Una delegazione di Arcigay Bat (il presidente, Vincenzo Antonio Gallo, ed il socio, Carlo Ferrara) e l'assessore alle pari opportunità e relazioni con le associazioni, Debora Ciliento, si sono informalmente incontrati ieri superando le incomprensioni nate dai post affrettati e contenuti non verificati, apparsi sui social, network, a seguito della partecipazione del delegato del sindaco ad un convegno sulla “teoria gender” in cui la stessa, a titolo personale, aveva parlato in difesa della famiglia tradizionale.
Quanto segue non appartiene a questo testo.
(** Among tagged rows with distinct tags, the rows of partition [k] that
    come first in their partition are exactly one row, and no row of the
    partition has a later primary reference time. *)
Lemma first_of_partition (T : list (nat * initial_joined_row value))
  (k : Z * string * string * string * string * Z) :
  NoDup (map fst T) ->
  (exists a, In a T /\ partition_key (snd a) = k) ->
  exists a0,
    In a0 T /\ partition_key (snd a0) = k
    /\ (forall b, In b T -> partition_key (snd b) = k ->
          (ij_primary_reference_time (snd b)
           <= ij_primary_reference_time (snd a0))%Z)
    /\ filter (fun a =>
                 key_eqb (partition_key (snd a)) k
                 && Nat.eqb
                      (List.length
                         (filter (fun b => same_partition (snd b) (snd a)
                                           && sorts_before b a) T)) 0)
         T = [a0].
Proof.
  intros Hnd [a [Ha Hak]].
  set (inK := fun a : nat * initial_joined_row value =>
                key_eqb (partition_key (snd a)) k).
  assert (HinK : forall b, In b (filter inK T) <->
                           In b T /\ partition_key (snd b) = k).
  { intro b. rewrite filter_In. unfold inK. now rewrite key_eqb_eq. }
  destruct (exists_sorted_first (filter inK T)) as [a0 [Ha0 Hmin]].
  { intro Hnil. assert (Hin : In a (filter inK T)) by (apply HinK; tauto).
    rewrite Hnil in Hin. destruct Hin. }
  apply HinK in Ha0 as [Ha0 Ha0k].
  assert (Hfirst : forall b, In b T ->
            same_partition (snd b) (snd a0) && sorts_before b a0 = false).
  { intros b Hb. destruct (same_partition (snd b) (snd a0)) eqn:Hs;
      [|reflexivity].
    apply same_partition_key in Hs. cbn [andb]. apply Hmin. apply HinK.
    split; [assumption | congruence]. }
  exists a0. split; [assumption|]. split; [assumption|]. split.
  - intros b Hb Hbk.
    assert (Hsb : sorts_before b a0 = false) by (apply Hmin, HinK; tauto).
    apply sorts_before_false in Hsb. lia.
  - apply NoDup_all_equal_singleton.
    + apply NoDup_filter. now apply NoDup_map_inv' with (f := fst).
    + apply filter_In. split; [assumption|].
      apply andb_true_iff. split; [now apply key_eqb_eq|].
      now apply filter_length_0.
    + intros x Hx. apply filter_In in Hx as [Hx Hq].
      apply andb_true_iff in Hq as [Hxk Hxfirst].
      apply key_eqb_eq in Hxk.
      assert (H1 : sorts_before x a0 = false) by (apply Hmin, HinK; tauto).
      assert (H2 : sorts_before a0 x = false).
      { pose proof (proj1 (filter_length_0 _ _) Hxfirst a0 Ha0) as Hq.
        assert (Hs : same_partition (snd a0) (snd x) = true)
          by (apply same_partition_key; congruence).
        cbn beta in Hq. rewrite Hs in Hq. exact Hq. }
      apply sorts_before_false in H1, H2.
      apply (NoDup_map_fst_inj T); trivial. lia.
Qed.

End Dedup.

(** C1. For every build with [remove_duplicates = true] whose [order_by]
    the engine accepts (it is not empty and names columns of the stage), the
    statement inserts rows, each the projection of a row of the join, and
    for every key [(value_time,
    primary_location_id, configuration, variable_name, measurement_unit,
    reference_time)] present in the join the inserted rows with that key are
    exactly one row: the projection of a joined row of that key whose
    primary reference time is maximal in the partition. *)
Theorem join_and_save_keeps_latest_primary_reference_time :
  forall (value : Type) (ops : ValueOps value)
         (files : parquet_files value) (jtq : JoinedTimeseriesQuery.t),
    JoinedTimeseriesQuery.remove_duplicates jtq = Some true ->
    JoinedTimeseriesQuery.order_by jtq <> [] ->
    ~ In JoinedFilterFieldEnum.geometry (JoinedTimeseriesQuery.order_by jtq) ->
    exists inserted,
      join_and_save_timeseries files jtq = Some inserted
      /\ (forall o, In o inserted ->
            exists r, In r (initial_joined files jtq) /\ o = project_joined r)
      /\ forall k,
           (exists r, In r (initial_joined files jtq) /\ partition_key r = k) ->
           exists r,
             In r (initial_joined files jtq)
             /\ partition_key r = k
             /\ (forall r', In r' (initial_joined files jtq) ->
                            partition_key r' = k ->
                            (ij_primary_reference_time r'
                             <= ij_primary_reference_time r)%Z)
             /\ filter (fun o => key_eqb (joined_key o) k) inserted
                = [project_joined r].
Proof.
  intros value ops files jtq _ Hne Hgeo.
  unfold join_and_save_timeseries.
  destruct (sql_order_by_perm (value := value) resolve_joined_field
              (JoinedTimeseriesQuery.order_by jtq)
              (joined (initial_joined files jtq)) Hne)
    as [inserted [Hins Hperm]].
  { intros f Hf. unfold resolve_joined_field.
    destruct f; cbn; try discriminate. contradiction. }
  exists inserted. split; [assumption|].
  set (rows := initial_joined files jtq) in *.
  assert (Hrows : forall a, In a (indexed rows) -> In (snd a) rows).
  { intros a Ha. apply (in_map snd) in Ha. now rewrite indexed_snd in Ha. }
  split.
  { intros o Ho. apply (Permutation_in _ Hperm) in Ho.
    rewrite joined_unfold in Ho. apply in_map_iff in Ho as [a [Ha Hin]].
    apply filter_In in Hin as [Hin _]. exists (snd a).
    split; [now apply Hrows | congruence]. }
  intros k [r [Hr Hrk]].
  destruct (first_of_partition (indexed rows) k) as [a0 [Ha0 [Hk [Hmax Hfil]]]].
  { apply indexed_NoDup_fst. }
  { rewrite <- (indexed_snd rows) in Hr.
    apply in_map_iff in Hr as [a [Ha Hin]]. exists a. split; congruence. }
  exists (snd a0).
  split; [now apply Hrows|]. split; [assumption|]. split.
  - intros r' Hr' Hk'. rewrite <- (indexed_snd rows) in Hr'.
    apply in_map_iff in Hr' as [a [Ha Hin]]. subst r'. now apply Hmax.
  - apply Permutation_length_1_inv. symmetry.
    rewrite (filter_perm _ _ _ Hperm).
    rewrite joined_unfold, filter_map_comm, filter_filter_andb.
    cbn beta. 
    erewrite filter_ext; [rewrite Hfil; reflexivity|].
    intro a. cbn beta. now rewrite joined_key_project.
Qed.

(** ** Order of cells *)

Lemma ascii_compare_Lt (a b : ascii) :
  Ascii.compare a b = Lt <-> (N_of_ascii a < N_of_ascii b)%N.
Proof. unfold Ascii.compare. apply N.compare_lt_iff. Qed.

Lemma ascii_compare_Gt (a b : ascii) :
  Ascii.compare a b = Gt <-> (N_of_ascii b < N_of_ascii a)%N.
Proof. unfold Ascii.compare. apply N.compare_gt_iff. Qed.

Lemma ascii_compare_Eq (a b : ascii) :
  Ascii.compare a b = Eq <-> N_of_ascii a = N_of_ascii b.
Proof. unfold Ascii.compare. apply N.compare_eq_iff. Qed.

Lemma string_compare_not_Gt_trans (a b c : string) :
  String.compare a b <> Gt -> String.compare b c <> Gt ->
  String.compare a c <> Gt.
Proof.
  revert b c. induction a as [|x a IH]; intros [|y b] [|z c]; cbn;
    try congruence.
  destruct (Ascii.compare x y) eqn:Hxy; try congruence;
    destruct (Ascii.compare y z) eqn:Hyz; try congruence;
    destruct (Ascii.compare x z) eqn:Hxz; try congruence;
    rewrite ?ascii_compare_Lt, ?ascii_compare_Gt, ?ascii_compare_Eq in *;
    try lia.
  apply IH.
Qed.

Lemma string_leb_trans (a b c : string) :
  String.leb a b = true -> String.leb b c = true -> String.leb a c = true.
Proof.
  unfold String.leb. intros Hab Hbc.
  pose proof (string_compare_not_Gt_trans a b c) as Ht.
  destruct (String.compare a b), (String.compare b c),
    (String.compare a c); try reflexivity; try discriminate;
    exfalso; apply Ht; congruence.
Qed.

Section CellOrder.

Context {value : Type} `{ValueLaws value}.

Lemma cell_eqb_eq (a b : cell value) : cell_eqb a b = true <-> a = b.
Proof.
  destruct a, b; cbn [cell_eqb];
    rewrite ?String.eqb_eq, ?Z.eqb_eq, ?value_eqb_eq;
    split; intro E; try discriminate; try congruence.
Qed.

Lemma cell_leb_total (a b : cell value) :
  cell_leb a b = true \/ cell_leb b a = true.
Proof.
  destruct a, b; cbn [cell_leb cell_rank Nat.leb]; auto.
  - apply String.leb_total.
  - rewrite !Z.leb_le. lia.
  - rewrite !Z.leb_le. lia.
  - apply value_leb_total.
Qed.

Lemma cell_leb_trans (a b c : cell value) :
  cell_leb a b = true -> cell_leb b c = true -> cell_leb a c = true.
Proof.
  destruct a, b, c; cbn [cell_leb cell_rank Nat.leb];
    try discriminate; try reflexivity.
  - apply string_leb_trans.
  - rewrite !Z.leb_le. lia.
  - rewrite !Z.leb_le. lia.
  - apply value_leb_trans.
Qed.

End CellOrder.

(** ** The unique values of a field (C8) *)

(** C8. For every column of the joined store, the rows the unique-value
    query returns are exactly the values the column takes in the store,
    each once, in ascending order. *)
Theorem unique_field_values_distinct_sorted :
  forall (value : Type) (ops : ValueOps value),
    ValueLaws value ->
    forall (fn : joined_timeseries_column)
           (joined_timeseries : list (joined_row value)),
      (forall c,
         In c (unique_field_values fn joined_timeseries) <->
         exists r, In r joined_timeseries /\ column_cell fn r = c)
      /\ NoDup (unique_field_values fn joined_timeseries)
      /\ StronglySorted (fun a b => cell_leb a b = true)
           (unique_field_values fn joined_timeseries).
Proof.
  intros value ops laws fn store. unfold unique_field_values.
  split; [|split].
  - intro c. rewrite sort_by_In, (distinct_by_In _ cell_eqb_eq), in_map_iff.
    split; intros [r Hr]; exists r; tauto.
  - apply (Permutation_NoDup (l := distinct_by cell_eqb
                                     (map (column_cell fn) store))).
    + symmetry. apply sort_by_perm.
    + apply distinct_by_NoDup, cell_eqb_eq.
  - apply sort_by_strongly_sorted.
    + apply cell_leb_total.
    + apply cell_leb_trans.
Qed.

(** ** The count of duplicate rows (C9) *)

Section DuplicateRows.

Context {value : Type} `{ValueLaws value}.

Lemma same_row_eq (a b : timeseries_row value) :
  same_row a b = true <-> a = b.
Proof.
  destruct a, b. unfold same_row. cbn.
  rewrite !andb_true_iff, !Z.eqb_eq, !String.eqb_eq, value_eqb_eq. split.
  - intros [[[[[[-> ->] ->] ->] ->] ->] ->]. reflexivity.
  - intro E. inversion E. tauto.
Qed.

End DuplicateRows.

Lemma filter_nonempty_In {A : Type} (eqb : A -> A -> bool)
  (eqb_eq : forall a b, eqb a b = true <-> a = b) (v : A) (l : list A) :
  (0 < List.length (filter (eqb v) l))%nat <-> In v l.
Proof.
  induction l as [|a l IH]; cbn [filter List.length In]; [lia|].
  destruct (eqb v a) eqn:E; cbn [List.length].
  - apply eqb_eq in E. subst. split; [now left | lia].
  - rewrite IH. split; [now right|]. intros [->|Hin]; [|assumption].
    assert (eqb v v = true) by now apply eqb_eq. congruence.
Qed.

(** The group of [v] has more than one row exactly when [v] stands at two
    positions of the list. *)
Lemma filter_two_occurrences {A : Type} (eqb : A -> A -> bool)
  (eqb_eq : forall a b, eqb a b = true <-> a = b) (v : A) (l : list A) :
  (1 < List.length (filter (eqb v) l))%nat <->
  exists i j, i <> j /\ nth_error l i = Some v /\ nth_error l j = Some v.
Proof.
  induction l as [|a l IH].
  - cbn. split; [lia|]. intros [i [j [_ [Hi _]]]]. destruct i; discriminate.
  - cbn [filter]. destruct (eqb v a) eqn:E; cbn [List.length].
    + apply eqb_eq in E. subst a.
      rewrite <- Nat.succ_lt_mono, (filter_nonempty_In eqb eqb_eq). split.
      * intro Hin. apply In_nth_error in Hin as [j Hj].
        exists 0%nat, (S j). repeat split; [discriminate | assumption].
      * intros [i [j [Hij [Hi Hj]]]].
        destruct i as [|i]; [destruct j as [|j]; [congruence|]|];
          eapply nth_error_In; eassumption.
    + rewrite IH. split.
      * intros [i [j [Hij [Hi Hj]]]]. exists (S i), (S j).
        repeat split; [congruence | assumption | assumption].
      * intros [i [j [Hij [Hi Hj]]]].
        assert (Hva : eqb v a = true -> False) by congruence.
        destruct i as [|i];
          [exfalso; apply Hva, eqb_eq; cbn in Hi; congruence|].
        destruct j as [|j];
          [exfalso; apply Hva, eqb_eq; cbn in Hj; congruence|].
        exists i, j. repeat split; [congruence | assumption | assumption].
Qed.

(** C9, as the specification states it, fails: on a store of three copies
    of one row the report says 1, while three rows are identical to another
    row and two rows are surplus copies. *)
Lemma num_duplicate_rows_counterexample :
  num_duplicate_rows (describe_timeseries example_duplicated_store "obs.parquet")
  = 1%nat
  /\ count_exact_duplicate_rows
       (read_parquet example_duplicated_store "obs.parquet") = 3%nat
  /\ count_surplus_rows
       (read_parquet example_duplicated_store "obs.parquet") = 2%nat
  /\ num_duplicate_rows
       (describe_timeseries example_duplicated_store "obs.parquet")
     <> count_exact_duplicate_rows
          (read_parquet example_duplicated_store "obs.parquet").
Proof. vm_compute. repeat split. discriminate. Qed.

(** C9, amended. The "Number of duplicate rows" of the report is the number
    of distinct rows (on all seven columns) that stand at two or more
    positions of the store. *)
Theorem num_duplicate_rows_counts_duplicated_values :
  forall (value : Type) (ops : ValueOps value),
    ValueLaws value ->
    forall (files : parquet_files value) (timeseries_filepath : string),
    exists dups : list (timeseries_row value),
      NoDup dups
      /\ (forall v,
            In v dups <->
            exists i j,
              i <> j
              /\ nth_error (read_parquet files timeseries_filepath) i = Some v
              /\ nth_error (read_parquet files timeseries_filepath) j = Some v)
      /\ num_duplicate_rows (describe_timeseries files timeseries_filepath)
         = List.length dups.
Proof.
  intros value ops laws files path.
  set (rows := read_parquet files path).
  exists (filter (fun rep => Nat.ltb 1 (List.length (filter (same_row rep) rows)))
            (distinct_by same_row rows)).
  split; [|split].
  - apply NoDup_filter, distinct_by_NoDup, same_row_eq.
  - intro v. rewrite filter_In, Nat.ltb_lt,
      (distinct_by_In _ same_row_eq),
      (filter_two_occurrences same_row same_row_eq).
    split; [tauto|]. intro Hocc. split; [|assumption].
    destruct Hocc as [i [_ [_ [Hi _]]]]. eapply nth_error_In; eassumption.
  - cbn [describe_timeseries num_duplicate_rows]. fold rows.
    unfold group_by. rewrite filter_map_comm, length_map. reflexivity.
Qed.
«L’omofobia nasce dal pre-giudizio – spiegano i responsabili di Arcigay -, e per questo abbiamo voluto e cercato, innanzi tutto, un confronto con l'assessore, volto a chiarire più compiutamente ciò che realmente si è verificato. Abbiamo trovato in lei disponibilità al dialogo e volontà di ribadire il proprio incondizionato impegno contro l'omofobia ed una sensibilità concreta sul tema dei diritti civili. Abbiamo sfruttato l'occasione per cominciare a costruire una strada comune in tema di diritti, nonché un dialogo costruttivo con la nuova amministrazione, mai realizzatosi finora».
Problema apparentemente superato, insomma, ma il portavoce del Comitato possibile, di Trani, Eugenio Benedetto Martello, invita l’assessore «a convocare una conferenza stampa pubblica per spiegare il contenuto delle sue esternazioni. Ci auguriamo che la dottoressa Cilento accolga il nostro invito, poiché il contrasto a tutte le discriminazioni non può avvenire con frasi "estemporanee" e/o a colpi di comunicati stampa e/o discussioni sui social».